What seemed logical to me is an extremely adept martial artist who also ran a crime syndicate (he’s absolutely brilliant, that’s what makes sense for an opposite.) He would maintain a secret identity (since that’s crucial to the character,) particularly since his normal identity would be well known. Being cautious, he would keep his secret identity from pretty much everyone, inclusing his underlings. He would probably be a thief and assassin (good opposite qualities,) but since he largely runs his shadow empire, he will only occasionally do jobs himself. But he will, just to keep himself in good shape, and to prove to his underlings he is someone to fear. Speaking of fear, he would be pretty damn scary, and would emphasize this in his costume, etc.

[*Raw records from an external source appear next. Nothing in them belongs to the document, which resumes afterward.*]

(* ===== verification/FanOut.v ===== *)
(** * Bounded fan-out ([utils/bounded-fan-out.ts])

    The relay requests of one client share a bound.  JavaScript runs one piece
    of code at a time, up to its next [await]: a step of the system is such a
    piece.  A call of [request] runs [acquire]; the slot is held from there;
    the request itself starts in a later step, when the [await] returns; it
    settles, and [release] passes the slot on; and a stop signal aborts.
    Requests are numbered in the order of their calls. *)
From S2P Require Import Prelude ProtoWire.

(** ** The bound *)
Definition RELAY_REQUESTS_IN_FLIGHT : Z := 4.

Record BoundedFanOut := { fo_limit : Z; inFlight : Z; waiting : list nat }.

Definition new_BoundedFanOut (limit : option jsnum) : result BoundedFanOut :=
  let limit := default (Int RELAY_REQUESTS_IN_FLIGHT) limit in
  throw_when (negb (isInteger limit) || js_lt limit 1) (CodedError "RangeError" "The fan-out limit must be a positive integer") ;;
  Ok {| fo_limit := int_of limit; inFlight := 0; waiting := [] |}.

(** The promise that [acquire] returns: rejected, fulfilled, or pending with
    [grant] at the end of the queue. *)
Inductive Acquired := acquire_rejected | acquire_resolved | acquire_pending.

Definition acquire (stopSignalAborted : bool) (grant : nat) (f : BoundedFanOut) : BoundedFanOut * Acquired :=
  if stopSignalAborted then (f, acquire_rejected)
  else if inFlight f <? fo_limit f then ({| fo_limit := fo_limit f; inFlight := inFlight f + 1; waiting := waiting f |}, acquire_resolved)
  else ({| fo_limit := fo_limit f; inFlight := inFlight f; waiting := waiting f ++ [grant] |}, acquire_pending).

(** The slot passes to the first waiter, whose number is returned. *)
Definition release (f : BoundedFanOut) : BoundedFanOut * option nat :=
  match waiting f with
  | next :: rest => ({| fo_limit := fo_limit f; inFlight := inFlight f; waiting := rest |}, Some next)
  | [] => ({| fo_limit := fo_limit f; inFlight := inFlight f - 1; waiting := [] |}, None)
  end.

(** The listener of the stop signal: [true] when the waiter was still queued. *)
Definition abandon (grant : nat) (f : BoundedFanOut) : BoundedFanOut * bool :=
  if bool_decide (grant ∈ waiting f)
  then ({| fo_limit := fo_limit f; inFlight := inFlight f; waiting := filter (fun g => g <> grant) (waiting f) |}, true)
  else (f, false).

(** ** The client *)
Inductive RequestStatus := queued | holds_slot | in_request | rejected | settled.

#[export] Instance RequestStatus_eq_dec : EqDecision RequestStatus.
Proof. solve_decision. Defined.

Record Request := { rq_signal : option nat; rq_status : RequestStatus }.
Record Client := { fan : BoundedFanOut; requests : list Request; aborted : list nat }.

Inductive FanEvent := Call (stopSignal : option nat) | Start (i : nat) | Settle (i : nat) | AbortSignal (signal : nat).

Definition with_status (st : RequestStatus) (r : Request) : Request := {| rq_signal := rq_signal r; rq_status := st |}.
Definition request_status (c : Client) (i : nat) : option RequestStatus := rq_status <$> requests c !! i.
Definition set_request (i : nat) (st : RequestStatus) (f : BoundedFanOut) (c : Client) : Client :=
  {| fan := f; requests := alter (with_status st) i (requests c); aborted := aborted c |}.

Definition signal_aborted (c : Client) (signal : option nat) : bool :=
  match signal with Some s => bool_decide (s ∈ aborted c) | None => false end.

(** The listeners of a signal: those of the queued requests that it stops. *)
Definition listens (c : Client) (signal i : nat) : bool :=
  match requests c !! i with Some r => bool_decide (rq_signal r = Some signal) | None => false end.
Definition listeners (signal : nat) (c : Client) : list nat := List.filter (listens c signal) (waiting (fan c)).

Definition abandon_request (c : Client) (i : nat) : Client :=
  let '(f, found) := abandon i (fan c) in if found then set_request i rejected f c else c.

The funny thing about the above description is it almost exactly matches Matt Wagner’s “Grendel.” It makes me wonder if this train of thought went through his head 30-odd years ago, and he decided he liked it enough to change the character enough so there would be no copyright infringement.

Re: There's a fine, fine line

Date: 2010-05-18 08:08 pm (UTC)
From: [identity profile] terrycloth.livejournal.com
So the opposite of batman isn't an unemployed hobo who strips totally naked and wanders around in broad daylight with a shotgun shooting random innocent people?

Re: There's a fine, fine line

Date: 2010-05-18 10:21 pm (UTC)
From: [identity profile] jordangreywolf.livejournal.com
I don't know. Spandex doesn't exactly conceal much, so "naked" doesn't seem quite the right opposite. Maybe he'd be more of an opposite if he wore normal clothes, light-colored, but no mask ... except maybe a muffler to cover his lower face. Yeah, that's the ticket!